1. Introduction
Global internet traffic has been experiencing a steady growth rate of approximately 22% annually, currently surpassing 33 exabytes per day [
1]. This rapid increase is largely driven by the rising demand for high-definition video across various applications, such as video conferencing, security surveillance, medical care, agriculture, forestry, and online video streaming platforms like YouTube and Netflix. Despite advancements in hardware storage and network transmission technologies, the sheer size of uncompressed raw video files continues to pose significant challenges in terms of storage capacity and bandwidth requirements.

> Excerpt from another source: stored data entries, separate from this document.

Lemma carry_digits_ok k : ∀ out e, digits_ok out → (k <= length out)%nat → ∃ out' e', carry_digits k out e = Ok (out', e') ∧
  ((val (take k out) + 1 < pow10 k ∧ e' = e ∧ digits_ok out' ∧ length out' = length out ∧ val (take k out') = val (take k out) + 1 ∧ drop k out' = drop k out) ∨
   (val (take k out) + 1 = pow10 k ∧ e' = e + 1 ∧ out' = [1])).
Proof.
  induction k as [|i IH]; intros out e Hd Hk; cbn [carry_digits]; [exists [1], (e + 1); split; [done|by right]|].
  destruct (lookup_lt_is_Some_2 out i ltac:(lia)) as [x Hx]. pose proof (Forall_lookup_1 _ _ _ _ Hd Hx) as Hxb. cbn beta in Hxb.
  assert (vec_get out i = Ok x) as -> by by apply vec_get_Ok. cbn [res_bind]. rewrite (take_S_r out i x Hx), val_app. cbn [length]. change (pow10 1) with 10. change (val [x]) with (0 * 10 + x).
  assert (0 <= val (take i out) < pow10 i) as Hb by (pose proof (val_bound (take i out) (Forall_take _ _ _ Hd)) as H; rewrite length_take_le in H by lia; done).
  rewrite Nat2Z.inj_succ, Z.pow_succ_r by lia. assert (∀ y, <[i:=y]> out !! i = Some y) as Hy by (intros y; apply list_lookup_insert_eq; lia).
  assert (∀ y, take i (<[i:=y]> out) = take i out) as Ht by (intros y; by apply take_insert_ge).
  destruct (Z.ltb_spec (x + 1) 10) as [Hlt|Hge].
  - exists (<[i := x + 1]> out), e. split; [done|]. left. split_and!; [lia|done|apply Forall_insert; [done|lia]|apply length_insert| |apply drop_insert_lt; lia].
    rewrite (take_S_r _ i (x + 1)), val_app, Ht by apply Hy. cbn [length]. change (pow10 1) with 10. change (val [x + 1]) with (0 * 10 + (x + 1)). lia.
  - destruct (IH (<[i := 0]> out) e) as (out' & e' & E & Hc); [apply Forall_insert; [done|lia]|rewrite length_insert; lia|]. rewrite Ht in Hc. exists out', e'. split; [done|].
    destruct Hc as [(H1 & -> & H3 & H4 & H5 & H6)|(H1 & -> & ->)]; [left|right; split_and!; [lia|done..]]. rewrite length_insert in H4.
    assert (out' !! i = Some 0) as Ho by (rewrite <- (Nat.add_0_r i), <- lookup_drop, H6, lookup_drop, Nat.add_0_r; apply Hy).
    split_and!; [lia|done|done|done| |].
    + rewrite (take_S_r out' i 0 Ho), val_app. cbn [length]. change (pow10 1) with 10. change (val [0]) with 0. lia.
    + replace (S i) with (i + 1)%nat by lia. rewrite <- !drop_drop, H6, !drop_drop. apply drop_insert_lt. lia.
Qed.

(** Digit [i] of the list with the value [V] of its first [n] digits. *)
Lemma dig_val d n V t : digits_ok d → val (padded n d) = V → 0 <= t → dig d (Z.of_nat n - 1 - t) = V / 10 ^ t mod 10.
Proof.
  intros Hd EV Ht. pose proof (padded_ok n d Hd) as Hp. pose proof (val_bound _ Hp) as Hb. rewrite padded_length, EV in Hb. unfold dig.
  destruct (Z.leb_spec 0 (Z.of_nat n - 1 - t)) as [Hi|Hi].
  - rewrite <- (padded_nth n) by lia. rewrite val_nth, padded_length, EV by (done || rewrite padded_length; lia). do 3 f_equal. lia.
  - rewrite Z.div_small; [done|]. split; [lia|]. eapply Z.lt_le_trans; [apply Hb|]. apply Z.pow_le_mono_r; lia.
Qed.

Lemma padded_take n d : (n <= length d)%nat → padded n d = take n d.
Proof. intros Hn. unfold padded. by rewrite take_app_le. Qed.

(** The digits before place [rd], rounded half up. *)
Definition rounded (d' : list Z) (e e' rd R : Z) : Prop :=
  (∀ t, 0 <= t → dig d' (e' - e + rd - 1 - t) = R / 10 ^ t mod 10) ∧
  ((e' = e ∧ 0 <= R < 10 ^ Z.max rd 0 ∧ (0 < rd → 10 ^ (rd - 1) <= R)) ∨ (e' = e + 1 ∧ 0 <= rd ∧ R = 10 ^ rd)).

Lemma rounded_one e rd : 0 <= rd → rounded [1] e (e + 1) rd (10 ^ rd).
Proof.
  intros Hrd. split; [|by right]. intros t Ht. replace (e + 1 - e + rd - 1 - t) with (rd - t) by lia. unfold dig. destruct (Z.leb_spec 0 (rd - t)) as [Hi|Hi].
  - rewrite <- Z.pow_sub_r by lia. destruct (Z.to_nat (rd - t)) as [|i] eqn:Ei; [by replace (rd - t) with 0 by lia|].
    replace (rd - t) with (Z.succ (Z.of_nat i)) by lia. rewrite Z.pow_succ_r, Z.mul_comm, Z.mod_mul by lia. by destruct i.
  - rewrite Z.div_small; [done|]. split; [apply Z.pow_nonneg; lia|apply Z.pow_lt_mono_r; lia].
Qed.

Lemma round_digits_ok X Q count d e rd : 0 <= X → 0 < Q → digits_of X Q count d e → rd < Z.of_nat count →
  ∃ d' e', round_digits d e rd = Ok (d', e') ∧ rounded d' e e' rd (half_up X Q (rd - 1 - e)).
Proof.
  intros HX HQ Ho Hrd. pose proof Ho as [Hd _ _ [Hf1 Hf2]]. rewrite half_up_digit by done. unfold round_digits. replace (rd - 1 - e + 1) with (rd - e) by lia.
  destruct (Z.le_gt_cases 0 rd) as [H0|H0].
  - set (n := Z.to_nat rd). assert (rd = Z.of_nat n) as Er by lia. rewrite Er in *. clearbody n. clear Er.
    pose proof (padded_val X Q count d e n HX HQ Ho ltac:(lia)) as Ev. pose proof (padded_val X Q count d e (S n) HX HQ Ho ltac:(lia)) as Ev'.
    pose proof (dig_val d (S n) _ 0 Hd Ev' ltac:(lia)) as Edig. rewrite Z.div_1_r in Edig. replace (Z.of_nat (S n) - 1 - 0) with (Z.of_nat n) in Edig by lia. replace (Z.of_nat (S n) - 1 - e) with (Z.of_nat n - e) in Edig by lia.
    rewrite <- Edig. set (P := expand X Q (Z.of_nat n - 1 - e)) in *. pose proof (val_bound _ (padded_ok n d Hd)) as Hb. rewrite padded_length, Ev in Hb.
    assert (∀ R, P <= R → 0 < Z.of_nat n → 10 ^ (Z.of_nat n - 1) <= R) as Hlow.
    { intros R HR Hn. assert (0 < P / pow10 (n - 1)) as Hpos by (unfold P; rewrite <- expand_down by done; by replace (Z.of_nat n - 1 - e - Z.of_nat (n - 1)) with (- e) by lia).
      replace (Z.of_nat n - 1) with (Z.of_nat (n - 1)) by lia. pose proof (pow10_pos (n - 1)). pose proof (Z.mul_div_le P (pow10 (n - 1))). nia. }
    destruct (Z.ltb_spec (dig d (Z.of_nat n)) 5) as [H5|H5]; [|destruct (Z.leb_spec 5 (dig d (Z.of_nat n))); [|lia]].
    + rewrite (proj2 (Z.leb_gt _ _)), Z.add_0_r, (proj2 (Z.ltb_ge _ 0)) by lia. exists d, e. split; [done|]. split.
      * intros t Ht. rewrite Z.sub_diag, Z.add_0_l. by apply dig_val.
      * left. rewrite Z.max_l by lia. split; [done|]. split; [done|]. apply Hlow. lia.
    + assert (n < length d)%nat as Hl. { destruct (Nat.lt_ge_cases n (length d)); [done|]. unfold dig in H5. rewrite (proj2 (Z.leb_le _ _)), Nat2Z.id, nth_overflow in H5 by lia. lia. }
      rewrite padded_take in Ev by lia. destruct (carry_digits_ok n d e Hd ltac:(lia)) as (d' & e' & E & Hc). rewrite E. rewrite Ev in Hc. exists d', e'. split; [done|].
      destruct Hc as [(H1 & -> & H3 & H4 & H5' & _)|(H1 & -> & ->)]; [|rewrite H1; apply rounded_one; lia]. split.
      * intros t Ht. rewrite Z.sub_diag, Z.add_0_l. apply dig_val; [done| |done]. rewrite padded_take by lia. done.
      * left. rewrite Z.max_l by lia. split; [done|]. split; [lia|]. apply Hlow. lia.
  - assert (∀ j, expand X Q (- e - 1 - Z.of_nat j) = 0) as Hz by (intros j; rewrite expand_down, Hf1, Z.div_0_l by (pose proof (pow10_pos j); lia || done); done).
    replace (rd - e) with (- e - 1 - Z.of_nat (Z.to_nat (- rd - 1))) by lia. replace (rd - 1 - e) with (- e - 1 - Z.of_nat (Z.to_nat (- rd))) by lia. rewrite !Hz. cbn.
    assert (dig d rd = 0) as -> by (unfold dig; by rewrite (proj2 (Z.leb_gt _ _))). cbn. rewrite (proj2 (Z.ltb_lt _ _)) by lia. exists [], e. split; [done|]. split.
    + intros t Ht. rewrite Z.div_0_l by (apply Z.pow_nonzero; lia). unfold dig. destruct (0 <=? _); [by destruct (Z.to_nat _)|done].
    + left. split; [done|]. rewrite Z.max_r by lia. split; [done|lia].
Qed.

(** *** Text *)

(** The last [n] digits of a number. *)
Fixpoint fill (n : nat) (v : Z) : list N := match n with O => [] | S n => fill n (v / 10) ++ [digit_char (v mod 10)] end.

(** A number of [f] decimals, given as an integer number of units [10^-f]. *)
Definition fixed_text (f : nat) (v : Z) : list N :=
  Coercion.decimal (Z.to_N (v / pow10 f)) ++ (if bool_decide (f = O) then [] else 46%N :: fill f v).

(** A number of [f + 1] digits and an exponent. *)
Definition exp_text (f : nat) (v e : Z) : list N :=
  digit_char (v / pow10 f) :: (if bool_decide (f = O) then [] else 46%N :: fill f v) ++
  101%N :: (if e <? 0 then 45%N else 43%N) :: Coercion.decimal (Z.to_N (Z.abs e)).

Lemma digit_chars_snoc d n : ∀ from, digit_chars d from (S n) = digit_chars d from n ++ [digit_char (dig d (from + Z.of_nat n))].
Proof.
  induction n as [|n IH]; intros from; [cbn; by rewrite Z.add_0_r|].
  change (digit_chars d from (S (S n))) with (digit_char (dig d from) :: digit_chars d (from + 1) (S n)). rewrite IH. cbn [digit_chars app].
  by replace (from + 1 + Z.of_nat n) with (from + Z.of_nat (S n)) by lia.
Qed.

Lemma digit_chars_fill d n : ∀ from v, (∀ t, 0 <= t → dig d (from + Z.of_nat n - 1 - t) = v / 10 ^ t mod 10) → digit_chars d from n = fill n v.
Proof.
  induction n as [|n IH]; intros from v Hd; [done|]. rewrite digit_chars_snoc. cbn [fill]. f_equal; [apply IH|f_equal; f_equal].
  - intros t Ht. rewrite Z.div_div by (try apply Z.pow_pos_nonneg; lia). replace (10 * 10 ^ t) with (10 ^ (t + 1)) by (rewrite Z.pow_add_r by lia; lia).
    rewrite <- Hd by lia. f_equal. lia.
  - specialize (Hd 0 ltac:(lia)). rewrite Z.div_1_r in Hd. rewrite <- Hd. f_equal. lia.
Qed.

Lemma digits_loop_fill fuel : ∀ n v acc, (0 < n)%nat → 10 ^ (Z.of_nat n - 1) <= v < pow10 n → Z.log2 v < Z.of_nat fuel →
  Coercion.digits_loop fuel (Z.to_N v) acc = fill n v ++ acc.
Proof.
  induction fuel as [|fuel IH]; intros n v acc Hn Hv Hf; [pose proof (Z.log2_nonneg v); lia|]. destruct n as [|n]; [lia|].
  assert (0 < v) as Hpos by (pose proof (Z.pow_pos_nonneg 10 (Z.of_nat (S n) - 1)); lia).
  cbn [Coercion.digits_loop]. assert (48 + Z.to_N v mod 10 = digit_char (v mod 10))%N as ->.
  { unfold digit_char. pose proof (Z.mod_pos_bound v 10 ltac:(lia)). rewrite Z2N.inj_add by lia. f_equal. by rewrite Z2N.inj_mod by lia. }
  replace (Z.of_nat (S n) - 1) with (Z.of_nat n) in Hv by lia. destruct n as [|n].
  - cbn in Hv. rewrite (proj2 (N.ltb_lt _ _)) by lia. done.
  - assert (10 <= v) as H10 by (rewrite Nat2Z.inj_succ, Z.pow_succ_r in Hv by lia; pose proof (pow10_pos n); lia).
    rewrite (proj2 (N.ltb_ge _ _)) by lia. change 10%N with (Z.to_N 10). rewrite <- Z2N.inj_div by lia. rewrite (IH (S n)); [|lia| |].
    + cbn [fill]. by rewrite <- !app_assoc.
    + replace (Z.of_nat (S n) - 1) with (Z.of_nat n) by lia. rewrite !Nat2Z.inj_succ, !Z.pow_succ_r in Hv by lia. rewrite Nat2Z.inj_succ, Z.pow_succ_r by lia.
      split; [apply Z.div_le_lower_bound; lia|apply Z.div_lt_upper_bound; lia].
    + enough (Z.log2 (v / 10) < Z.log2 v) by lia. pose proof (Z.log2_spec v Hpos) as [_ Hl]. rewrite Z.pow_succ_r in Hl by apply Z.log2_nonneg.
      apply Z.log2_lt_pow2; [apply Z.div_str_pos; lia|]. apply Z.div_lt_upper_bound; [lia|]. pose proof (Z.pow_nonneg 2 (Z.log2 v)). lia.
Qed.

Lemma decimal_fill n v : (0 < n)%nat → 10 ^ (Z.of_nat n - 1) <= v < pow10 n → Coercion.decimal (Z.to_N v) = fill n v.
Proof.
  intros Hn Hv. unfold Coercion.decimal. assert (0 < v) as Hpos by (pose proof (Z.pow_pos_nonneg 10 (Z.of_nat n - 1)); lia).
  assert (Z.of_N (N.log2 (Z.to_N v)) = Z.log2 v) as El by (destruct v as [|[b|b|]|]; (done || lia)).
  rewrite (digits_loop_fill _ n) by (done || lia). apply app_nil_r.
Qed.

As a result, video compression has emerged as a critical area of research, focused on developing methods that reduce the volume of video data while preserving as much visual quality as possible after reconstruction.
Traditionally, video encoding has relied on techniques such as the discrete cosine transform (DCT) [
2] and predictive coding across spatial and temporal domains. However, deep learning-based video compression algorithms offer considerable advantages, particularly in terms of end-to-end optimization, improved quality retention, and enhanced compression ratios. Prominent works in this domain include learning-based modules for adapting conventional codecs [
3,
4,
5,
6,
7,
8] and end-to-end video compression models [
9,
10,
11,
12,
13,
14,
15,
16]. Moreover, Neural Representations for Video (NeRV), models [
17,
18,
19,
20], which are based on implicit neural representations, have garnered widespread attention due to their simplicity, high adaptability, and exceptionally fast decoding speeds. Notable recent advancements include the Expedite Neural Representation for Videos (E-NeRV) [
18] and Hybrid Neural Representation for Videos (HNeRV) [
19], which offer significant improvements in the efficient reconstruction of video frames with superior quality compared to the original NeRV model [
17].
Although E-NeRV [
18] and HNeRV [
19] have achieved promising results, research on NeRV still faces several limitations and challenges.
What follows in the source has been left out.